When we make art, when we create drawings, we give expression to our will impulses and urges, our feelings and emotions, our sense experiences, perceptions, imaginations and our thoughts. Art can engage our entire human being, from our dual brain functions and tri-brain system to our threefold bodily organism and triad of soul capacities. Within this picture of our trifold humanity–body, soul and spirit–it is art and the creative process, that serves as the great mediator between our physical-material and our soul-spiritual activity. This is why Steiner suggested: “Art must become the lifeblood of the soul.”*13 Art must become a vital part of our lives, an essential part of our inner life, whatever our profession or lifestyle. And this is why, if we are not to become a robotic thinking machine on the one hand or a willful, desire-driven animal on the other, but are to  realize our full potentials, our true gifts, it will be in the sphere of creative capacities, the artist in us, that we may find our universally human attributes. In the end it is essential that we look at human beings as complete organisms in relationship to the world, and not to stop short at considering only brain functions or measurable cognitive processes. After all, we are more than just brains. We are not just our head, we are also hands and heart as well!

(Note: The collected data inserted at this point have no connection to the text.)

(** * The NL5 DLL client ([nl5_dll.py]): a shallow embedding

    The Python class [NL5_dll] wraps the entry points of the NL5 circuit
    simulator's dynamic library.  The simulator itself is outside the
    repository; what is verified here is the wrapper: which entry points
    a method calls, in which order, with which arguments, and what it
    returns or raises for every possible reply of the engine.

    A method is embedded as a function from the client object to a finite
    tree of foreign calls ([prog]); the engine is any function that answers
    a call given the history of the calls before it.  A call is recorded
    with the Python values the wrapper is given; [ctypes_call] is what the
    library receives of them, and [behind_ctypes] the engine that a library
    is behind the wrappers. *)

From Stdlib Require Import ZArith List String Ascii Bool Lia Floats.
Import ListNotations.

Open Scope string_scope.
Open Scope Z_scope.

(** ** Python values *)

(** A [str] is modelled by the string of its UTF-8 bytes, so [encode('utf-8')]
    is the identity; [decode('utf-8')] of bytes written by the engine can fail
    and is a field of [py_env].  A [float] and a [c_double] are IEEE binary64
    numbers, the kernel's [float]. *)

(** [ct.c_double()]: a fresh cell, holding 0.0. *)
Definition c_double : float := 0%float.

(** [str.endswith]: the last [len(suffix)] characters are [suffix]. *)
Definition endswith (s suffix : string) : bool :=
  let n := String.length s in
  let m := String.length suffix in
  if (n <? m)%nat then false
  else String.eqb (substring (n - m) m s) suffix.
(** * ARQ-ALPHA-V4: the CPL protocol pipeline and its resilient generator

    A shallow embedding of [services/cpl_devastador_protocol.py], of the
    repair pass of [services/enhanced_synthesis_engine.py] and of the job
    runner of [routes/enhanced_workflow.py], with the properties the design
    document states about them.

    Python strings are sequences of Unicode code points; they are modelled as
    [list N].  Source literals are written as Rocq strings (UTF-8 bytes) and
    decoded by [py]; inside such a literal the character [~] stands for the
    double quote, which the source texts never use otherwise. *)

From Stdlib Require Import List String Ascii NArith ZArith Lia Bool.
From stdpp Require Import gmap.
Import ListNotations.
(** [a <= b] on numbers: false when [a] is [NaN]. *)
Definition numLe (a : option R) (b : R) : bool :=
  match a with
  | Some v => if Rle_dec v b then true else false
  | None => false
  end.

(** The distance computed in the hit loop. *)
Definition hitDistance (clickX clickY : R) (x y : option R) : option R :=
  num1 sqrt (num2 Rplus (num1 (fun v => (clickX - v) ^ 2) x)
                        (num1 (fun v => (clickY - v) ^ 2) y)).

(** The [for (const quake of earthquakes)] loop of [handleClick]; the
    result is the argument of [onSelectEarthquake], if it was called. *)
Fixpoint hitLoop (canvas : Canvas) (clickX clickY : R)
    (earthquakes : list Quake.t) : completion (option Quake.t) :=
  match earthquakes with
  | [] => Normal None
  | quake :: rest =>
      match Quake.coordinates quake with
      | None => TypeError
      | Some arr =>
          let '(lng, lat) := destructure arr in
          let x := num1 (projectX (width canvas)) lng in
          let y := num1 (projectY (height canvas)) lat in
          let distance := hitDistance clickX clickY x y in
          let size := getMagnitudeSize (Quake.mag quake) in
          if numLe distance size
          then Normal (Some quake)
          else hitLoop canvas clickX clickY rest
      end
  end.

(** The test one iteration of the hit loop makes on its marker. *)
Definition markerHit (canvas : Canvas) (clickX clickY : R) (quake : Quake.t) : bool :=
  match Quake.coordinates quake with
  | None => false
  | Some arr =>
      let '(lng, lat) := destructure arr in
      numLe (hitDistance clickX clickY
               (num1 (projectX (width canvas)) lng)
               (num1 (projectY (height canvas)) lat))
            (getMagnitudeSize (Quake.mag quake))
  end.

Definition handleClick
    (canvasRef : option Canvas) (earthquakes : list Quake.t)
    (st : MapState) (clientX clientY : R) : completion (option Quake.t) :=
  if isDragging st then Normal None
  else
    match canvasRef with
    | None => Normal None
    | Some canvas =>
        let clickX := (clientX - rectLeft canvas - Pt.x (pan st)) / zoom st in
        let clickY := (clientY - rectTop canvas - Pt.y (pan st)) / zoom st in
        hitLoop canvas clickX clickY earthquakes
    end.
Lemma internalUpdateCentering_suspended (now dt : R) (c : Camera) :
  currentlyMoving c = true -> internalUpdateCentering now dt c = c.
Proof.
  intros Hmoving; unfold internalUpdateCentering.
  rewrite Hmoving; destruct (desiredCenter c); reflexivity.
Qed.

Lemma dragMove_clears_desiredCenter (root : GameRoot) (x y : R) (w : World)
  (last : Vector.t) :
  currentlyMoving (camera w) = true ->
  lastMovingPosition (camera w) = Some last ->
  movePreHandler root (Vector.mk x y) = false ->
  exists w',
    combinedSingleTouchMoveHandler root x y w = Normal w'
    /\ desiredCenter (camera w') = None.
Proof.
  intros Hmoving Hlast Hfree.
  unfold combinedSingleTouchMoveHandler.
  rewrite Hfree; cam_simpl; rewrite Hmoving, Hlast; cam_simpl.
  destruct (desiredCenter (camera w)) eqn:Hpending; cam_simpl;
    eexists; (split; [reflexivity|]); cam_simpl; try reflexivity.
  exact Hpending.
Qed.

(** C5, amended.  The drag-start call leaves [desiredCenter] as it is; when
    it is not claimed it sets [currentlyMoving], under which the centering
    channel of the integrator does nothing.  The animation is cancelled by
    the drag-move call: a sample of the drag in progress that no pre-handler
    claims leaves [desiredCenter] null when the call returns, in every world
    that has the last position of the drag on record, which every world
    reached from the constructor has. *)
Theorem dragMove_cancels_centering (root : GameRoot) (x y : R) (w : World) :
  desiredCenter (camera (combinedSingleTouchStartHandler root x y w))
    = desiredCenter (camera w)
  /\ (downPreHandler root (Vector.mk x y) enumMouseButton.left = false ->
      let c := camera (combinedSingleTouchStartHandler root x y w) in
      currentlyMoving c = true
      /\ forall now dt, internalUpdateCentering now dt c = c)
  /\ (forall last : Vector.t,
        currentlyMoving (camera w) = true ->
        lastMovingPosition (camera w) = Some last ->
        movePreHandler root (Vector.mk x y) = false ->
        exists w',
          combinedSingleTouchMoveHandler root x y w = Normal w'
          /\ desiredCenter (camera w') = None)
  /\ (reachable root anyOperation w ->
      currentlyMoving (camera w) = true ->
      movePreHandler root (Vector.mk x y) = false ->
      exists w',
        combinedSingleTouchMoveHandler root x y w = Normal w'
        /\ desiredCenter (camera w') = None).
Proof.
  split; [|split; [|split]].
  - unfold combinedSingleTouchStartHandler.
    destruct (downPreHandler root (Vector.mk x y) enumMouseButton.left);
      reflexivity.
  - intros Hfree; cbv zeta.
    assert (Hmoving :
      currentlyMoving (camera (combinedSingleTouchStartHandler root x y w))
      = true).
    { unfold combinedSingleTouchStartHandler; rewrite Hfree; reflexivity. }
    split; [exact Hmoving|].
    intros now dt; apply internalUpdateCentering_suspended; exact Hmoving.
  - intros last; apply dragMove_clears_desiredCenter.
  - intros Hreach Hmoving Hfree.
    destruct (consistent_reachable root w Hreach) as (Hdrag & _).
    destruct (lastMovingPosition (camera w)) as [last|] eqn:Hlast;
      [|exfalso; apply (Hdrag Hmoving); reflexivity].
    apply (dragMove_clears_desiredCenter root x y w last); assumption.
Qed.
(** * eca/sessions.py: session names, session registry, cookie filter and
      event ingress.

    A shallow embedding of [src/eca/sessions.py].  The module-level iterator
    [names], the [SessionManager] objects, the contexts they create and the
    process-wide current context are mutable state in the source; here they
    are threaded explicitly.  The standard-library collaborators
    ([random.shuffle], [time.time], [json.loads]) are the variables of the
    sections below, and what depends on the interpreter ([int] on long or
    underscored literals, the range of [ssize_t], the key test of
    [http.cookies]) is gathered in the record [python]. *)

From Stdlib Require Import ZArith String Ascii List Lia.
From stdpp Require Import gmap strings list fin_maps.

Set Warnings "-register-all".

Local Open Scope string_scope.
Local Open Scope list_scope.

(** ** Name generation *)

Module Names.

(** The two vocabularies of [name_parts], in source order. *)
Definition letters : list string :=
  ["alpha"; "beta"; "gamma"; "delta"; "epsilon"; "zeta"; "eta";
   "theta"; "iota"; "kappa"; "lambda"; "mu"; "nu"; "xi"; "omicron";
   "pi"; "rho"; "sigma"; "tau"; "upsilon"; "phi"; "chi"; "psi";
   "omega"].

Definition colours : list string :=
  ["red"; "orange"; "yellow"; "green"; "blue"; "violet"].

(** [parts] is a Python list whose slots hold references to the two list
    objects [letters] and [colours]; a slot is the object it aliases. *)
Inductive pool_ref : Type := Letters | Colours.

(** [itertools.product] applied to the unpacked [pools], after the
    equivalent code of the library documentation:
      result = [[]]
      for pool in pools: result = [x+[y] for x in result for y in pool] *)
Definition product_step {A} (result : list (list A)) (pool : list A)
  : list (list A) :=
  x ← result; (λ y, x ++ [y]) <$> pool.

Definition product {A} (pools : list (list A)) : list (list A) :=
  fold_left product_step pools [[]].

(** ['-'.join] *)
Definition join (t : list string) : string := String.concat "-" t.

Section Generator.

(** The hidden state of the [random] module and [random.shuffle], which
    permutes a list in place. *)
Variable rng : Type.
Variable shuffle : rng → list string → list string * rng.

(** The frame of the generator [name_parts]: its local list objects, the
    slots of [parts], and whether the body has run up to its first [yield]. *)
Record name_parts_state : Type := NamePartsState {
  np_started : bool;
  np_letters : list string;
  np_colours : list string;
  np_parts : list pool_ref;
  np_rng : rng
}.

Definition name_parts (g : rng) : name_parts_state :=
  NamePartsState false letters colours [] g.

(** One resumption of the generator, up to the next [yield parts]. *)
Definition name_parts_next (s : name_parts_state) : name_parts_state :=
  let '(l, g1) := shuffle (np_rng s) (np_letters s) in
  let '(c, g2) := shuffle g1 (np_colours s) in
  if np_started s
  then NamePartsState true l c (np_parts s ++ [Letters]) g2
  else NamePartsState true l c [Letters; Colours] g2.

(** What [product] receives from the unpacked [p]: each slot dereferenced
    when the call is made.  [product] copies its arguments into tuples, so
    later shuffles do not reach a product already built. *)
Definition deref (s : name_parts_state) (r : pool_ref) : list string :=
  match r with Letters => np_letters s | Colours => np_colours s end.

Definition pools (s : name_parts_state) : list (list string) :=
  deref s <$> np_parts s.

(** [chain.from_iterable] over the products of [name_parts()]: the generator
    and the tuples left in the product being consumed (none before the first
    draw). *)
Record names_state : Type := NamesState {
  ns_gen : name_parts_state;
  ns_cur : list (list string)
}.

Definition names_init (g : rng) : names_state :=
  NamesState (name_parts g) [].

(** [next] on the chain: take from the current product, or move on to the
    product of the next parts list.  The loop runs until a product yields;
    [fuel] bounds its iterations. *)
Fixpoint chain_next (fuel : nat) (st : names_state)
  : option (list string * names_state) :=
  match fuel with
  | O => None
  | S fuel' =>
      match ns_cur st with
      | t :: rest => Some (t, NamesState (ns_gen st) rest)
      | [] =>
          let s' := name_parts_next (ns_gen st) in
          chain_next fuel' (NamesState s' (product (pools s')))
      end
  end.

(** [next(names)], with [names = map('-'.join, chain...)]. *)
Definition names_next (fuel : nat) (st : names_state)
  : option (string * names_state) :=
  match chain_next fuel st with
  | Some (t, st') => Some (join t, st')
  | None => None
  end.

(** [n] successive calls of [next(names)]. *)
Fixpoint draw (fuel n : nat) (st : names_state)
  : option (list string * names_state) :=
  match n with
  | O => Some ([], st)
  | S n' =>
      match names_next fuel st with
      | Some (x, st1) =>
          match draw fuel n' st1 with
          | Some (xs, st2) => Some (x :: xs, st2)
          | None => None
          end
      | None => None
      end
  end.

(** The generator after [k] resumptions, and the tuples of stage [k]: the
    product built from the parts list of the [k+1]-th [yield]. *)
Definition gen_at (g : rng) (k : nat) : name_parts_state :=
  Nat.iter k name_parts_next (name_parts g).
(** * Line integral convolution: the advection kernel of [lic.py]

    A shallow embedding of [taper_pixel_contribution], [advect_streamline],
    [_compute_lic] and [compute_lic] from
    [src/line_integral_convolutions/lic.py], with the Python [float]s read in
    two ways.

    Exact arithmetic.  The first part reads a [float] as the real number it
    denotes ([R]); [np.inf] is an explicit extra value ([PosInf]), and an
    operation that would leave the reals in IEEE arithmetic (a product with
    [np.inf]) is a [NonFinite] fault.  It carries the properties of the
    control flow, of the indices and of the driver.

    Binary64 arithmetic.  The module [F64] reads a [float] as the IEEE 754
    binary64 number it is, with the rounding, the overflow to [inf] and the
    [nan] of the program.  It carries what depends on the arithmetic: the
    cell-crossing step, velocities too small for a finite crossing time, the
    value of a pixel, zero velocity components, and the indices sampled under
    open boundaries.

    Python [int]s are [Z].

    Arrays.  A NumPy array is a nested list; indexing follows NumPy: an index
    [i] on an axis of length [n] is valid when [-n <= i < n], negative indices
    count from the end, anything else is an [IndexError].  (Compiled with
    numba the access is unchecked; the fault stands for any access outside
    the array.)

    Order of the pixel tasks.  [_compute_lic] runs the rows with [prange];
    [compute_lic] allocates [sfield_out] afresh with [np.zeros], so it never
    aliases [sfield_in].  A parallel run is read as the pixel tasks executed
    in some order ([run_schedule]). *)

From Stdlib Require Import Reals Lra Lia ZArith Permutation.
From Stdlib Require PrimFloat SpecFloat FloatOps FloatAxioms Uint63.
From stdpp Require Import base option list.

Open Scope R_scope.

(** ** Faults and the result monad *)

Inductive fault : Type :=
  | IndexError
  | ZeroDivisionError
  | NonFinite.

Inductive res (A : Type) : Type :=
  | Ok (a : A)
  | Err (f : fault).
Arguments Ok {A} a.
Arguments Err {A} f.

Definition res_bind {A B : Type} (m : res A) (k : A -> res B) : res B :=
  match m with
  | Ok a => k a
  | Err f => Err f
  end.

Notation "'do' x <~ m ;; k" := (res_bind m (fun x => k))
  (at level 10, x pattern, m at level 99, k at level 200).

(** ** Decidable comparisons on the reals *)

#[global] Instance Rlt_decision (x y : R) : Decision (x < y) := Rlt_dec x y.
#[global] Instance Rgt_decision (x y : R) : Decision (x > y) := Rgt_dec x y.
#[global] Instance Rle_decision (x y : R) : Decision (x <= y) := Rle_dec x y.
#[global] Instance Req_decision : EqDecision R := Req_dec_T.

(** ** Extended reals: the value [np.inf] *)

Inductive xreal : Type :=
  | Finite (t : R)
  | PosInf.

(** Python's [min(a, b)]: [b] when [b < a], else [a]. *)
Definition xmin (a b : xreal) : xreal :=
  match a, b with
  | Finite x, Finite y => if decide (y < x) then Finite y else Finite x
  | Finite x, PosInf => Finite x
  | PosInf, Finite y => Finite y
  | PosInf, PosInf => PosInf
  end.
Lemma add_movies_keeps (movies : movies_dict) keys :
  ∀ g g' : Graph, add_movies movies keys g = Ret g' →
  constructed g → all_of_kind g "actor" →
  constructed g' ∧ all_of_kind g' "actor" ∧
  (∀ k, is_Some (g' !! k) ↔
        is_Some (g !! k) ∨ ∃ m, m ∈ keys ∧ in_cast movies k m = true) ∧
  (∀ x m, m ∈ appearances_of g' x ↔
          m ∈ appearances_of g x ∨ (m ∈ keys ∧ in_cast movies x m = true)).
Proof.
  induction keys as [|movie rest IH]; intros g g' Hrun Hc Hkinds; simpl in Hrun.
  - injection Hrun as <-. split; [done|]. split; [done|]. split.
    + intros k. split; [tauto|]. by intros [H|(m & H%elem_of_nil & _)].
    + intros x m. split; [tauto|]. by intros [H|[H%elem_of_nil _]].
  - apply bind_inv_Ret in Hrun as (r & Hr & Hrun).
    apply bind_inv_Ret in Hrun as (g1 & Hcast & Hrun).
    unfold movies_getitem in Hr.
    destruct (movies_lookup movies movie) as [r'|] eqn:Hlook; [|done].
    injection Hr as ->.
    destruct (add_cast_keeps movies movie (cast r) g g1 Hcast Hc Hkinds)
      as (Hc1 & Hkinds1 & Hdom1 & Happs1).
    destruct (IH g1 g' Hrun Hc1 Hkinds1) as (Hc' & Hkinds' & Hdom' & Happs').
    assert (Hin : ∀ x, x ∈ cast r ↔ in_cast movies x movie = true).
    { intros x. rewrite in_cast_true. split; [eauto|].
      intros (r' & Hr' & Hx). congruence. }
    split; [done|]. split; [done|]. split.
    + intros k. rewrite Hdom', Hdom1, Hin. split.
      * intros [[H|H]|(m & Hm & Hc'')]; [by left| |].
        -- right. exists movie. split; [left|done].
        -- right. exists m. split; [by right|done].
      * intros [H|(m & [->|Hm]%elem_of_cons & Hc'')]; [tauto|tauto|].
        right. eauto.
    + intros x m. rewrite Happs', Happs1, Hin, elem_of_cons. split.
      * intros [[H|[-> H]]|[Hm Hc'']]; tauto.
      * intros [H|[[->|Hm] Hc'']]; tauto.
Qed.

….[T]he production of a work of genuine art probably demands more intelligence than does most of the so-called thinking that goes on among those who pride themselves on being ’intellectuals.’—John Dewey (1859-1952)

Notes:
1. Edwards, B. The New Drawing on the Right Side of the Brain.
2. Pearce, J.C. The Magical Child.
3. Steiner, R. Study of Man.
4. Although educators acknowledge IQ and in recent years have confirmed an EQ, recognition of a WQ is only just being considered in studies on Studio Thinking (see Hetland, L. and E. Winner, S. Veenema, K. Sheridan. 2007. Studio Thinking: The Real Benefits of Visual Arts Education. Teachers College Press: New York).
5. Healy, J. Endangered Minds.
6. Gardener, H. Intelligence Reframed: Multiple Intelligences for the 21st Century.
7. Rittelmeyer, C. “Advantages and Disadvantages of Brain Research for Education,” Research Bulletin, p. 27.
8. Gardener, H.  p. 42.
9. Steiner, R. Study of Man, p.70.
10. Steiner, R. Lecture delivered in Dornach, CH. March 1923. GA36.
11. Walt Disney Company, which holds the copy right on Baby Einstein, Baby Mozart, and Baby Shakespeare, has recently offered consumer refunds on these products because of the unsubstantiated claims that technological tools can advance the education of infants.
12. Rittelmeyer, C., p.17.
13. Steiner, R. The Younger Generation, p. 120

Van James is a teaching artist at the Honolulu Waldorf School and chairman of the Anthroposophical Society in Hawai’i. He is an art instructor at the Kula Makua—Waldorf Teacher Training program in Honolulu and a guest teacher at Rudolf Steiner College in California, and Taruna College in New Zealand. He is the author of several books on culture and the arts, including the forthcoming ‘Drawing with Head, Heart and Hand: Learning the Natural Way to Draw.’